It is disheartening, although unsurprising, that the Medical Council of India has decided to proceed with counselling and that the CBSE is challenging the order of the Madurai Bench of the Madras High Court directing that 24,000 students who took the National Eligibility cum Entrance Test (NEET) in Tamil this year be awarded 196 marks due to errors in translation of questions from English into Tamil. As many as 49 out of 180 questions were erroneously translated.
When the issue was first raised, the CBSE, which conducts the NEET, said no grace marks would be given. This is because the NEET instruction booklet says: “In case of any ambiguity in translation of any of the questions, the English version shall be treated as final.” This argument cut no ice with the HC which pulled up the CBSE for testing the proficiency of the Tamil medium students in the English language. The HC also directed the CBSE to re-do its list of qualified candidates. Counselling, of which one phase is already complete, will have to be redone. This will cause anguish to all qualified candidates, an argument the Board may perhaps use. But then what of the 24,000 students who took the test in Tamil? While the 196 marks may ensure virtually all of them qualify, not all will get seats. However, they would at least have the benefits of a more level playing field.

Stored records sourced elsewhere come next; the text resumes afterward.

Lemma at_role_gone r lo hi ts :
  tsum (at_role r lo hi) ts = 0 -> Forall (fun t => t.(role) = r -> (t.(pc) < lo \/ hi < t.(pc))%nat) ts.
Proof.
  intros H%tsum_all; [|apply at_role_nonneg]. eapply Forall_impl; [exact H|]. cbv beta. intros t Ht Hr.
  unfold at_role, at_pc in Ht. rewrite decide_True in Ht by done.
  destruct (Nat.leb_spec lo t.(pc)), (Nat.leb_spec t.(pc) hi); cbn in Ht; lia.
Qed.

Lemma at_role_1 r lo hi (t : thread R L) : t.(role) = r -> (lo <= t.(pc) <= hi)%nat -> at_role r lo hi t = 1.
Proof. intros Hr H. unfold at_role. rewrite decide_True by done. by apply at_pc_1. Qed.

(** A bounded number of threads in a range. *)
Lemma at_role_lt r lo hi ts i t :
  ts !! i = Some t -> t.(role) = r -> (lo <= t.(pc) <= hi)%nat -> 1 <= tsum (at_role r lo hi) ts.
Proof. intros Ht Hr H. pose proof (at_role_of r lo hi ts i t Ht). rewrite at_role_1 in * by done. lia. Qed.

End at_role.

#[export] Hint Resolve at_pc_nonneg at_pc_le1 : ostep.

(** ** Tactics for invariants

    [thread_cases Ht Ex] splits on the instruction the thread is at, up to [n]
    of them; [sums Ht] brings the sums over the threads after the step back to
    the sums before it. *)

Ltac sem_simpl :=
  repeat match goal with
  | |- context [sem_add ?k ?d ?v ?k] => rewrite (sem_add_eq k d v)
  | |- context [sem_add ?k ?d ?v ?k'] => rewrite (sem_add_ne k k' d v) by discriminate
  end.

(** The weight of a thread at a known instruction is a number. *)
Ltac eval_roles :=
  repeat match goal with
  | |- context [at_role ?r ?lo ?hi (mkThread ?r' ?p ?l)] =>
      let x := eval vm_compute in (at_role r lo hi (mkThread r' p l)) in
      change (at_role r lo hi (mkThread r' p l)) with x
  | H : context [at_role ?r ?lo ?hi (mkThread ?r' ?p ?l)] |- _ =>
      let x := eval vm_compute in (at_role r lo hi (mkThread r' p l)) in
      change (at_role r lo hi (mkThread r' p l)) with x in H
  end.

Ltac sums Ht :=
  rewrite ?(tsum_step _ _ _ _ _ Ht), ?length_insert; sem_simpl; eval_roles;
  cbn [at_pc pc loc role Nat.leb andb Nat.add Nat.sub] in *; rewrite ?Z.sub_add, ?Z.sub_0_r, ?Z.add_0_r.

The NEET has been criticised for being weighted in favour of students who study under CBSE, are comfortable with English and are able to afford coaching. The concept of pure merit is a joke unless all candidates are at the same starting line. How well people fare in life is dependent on caste, economic status, gender and much more. Tamil medium students are more likely to be government school students—likely to be rural and from disadvantaged backgrounds. Due to CBSE’s callousness—in its shoddy translation work, in its refusal to consider grace marks immediately after the test and in challenging the HC order—the NEET will retain its tag of being elitist, favouring the urban, English-speaking and more privileged.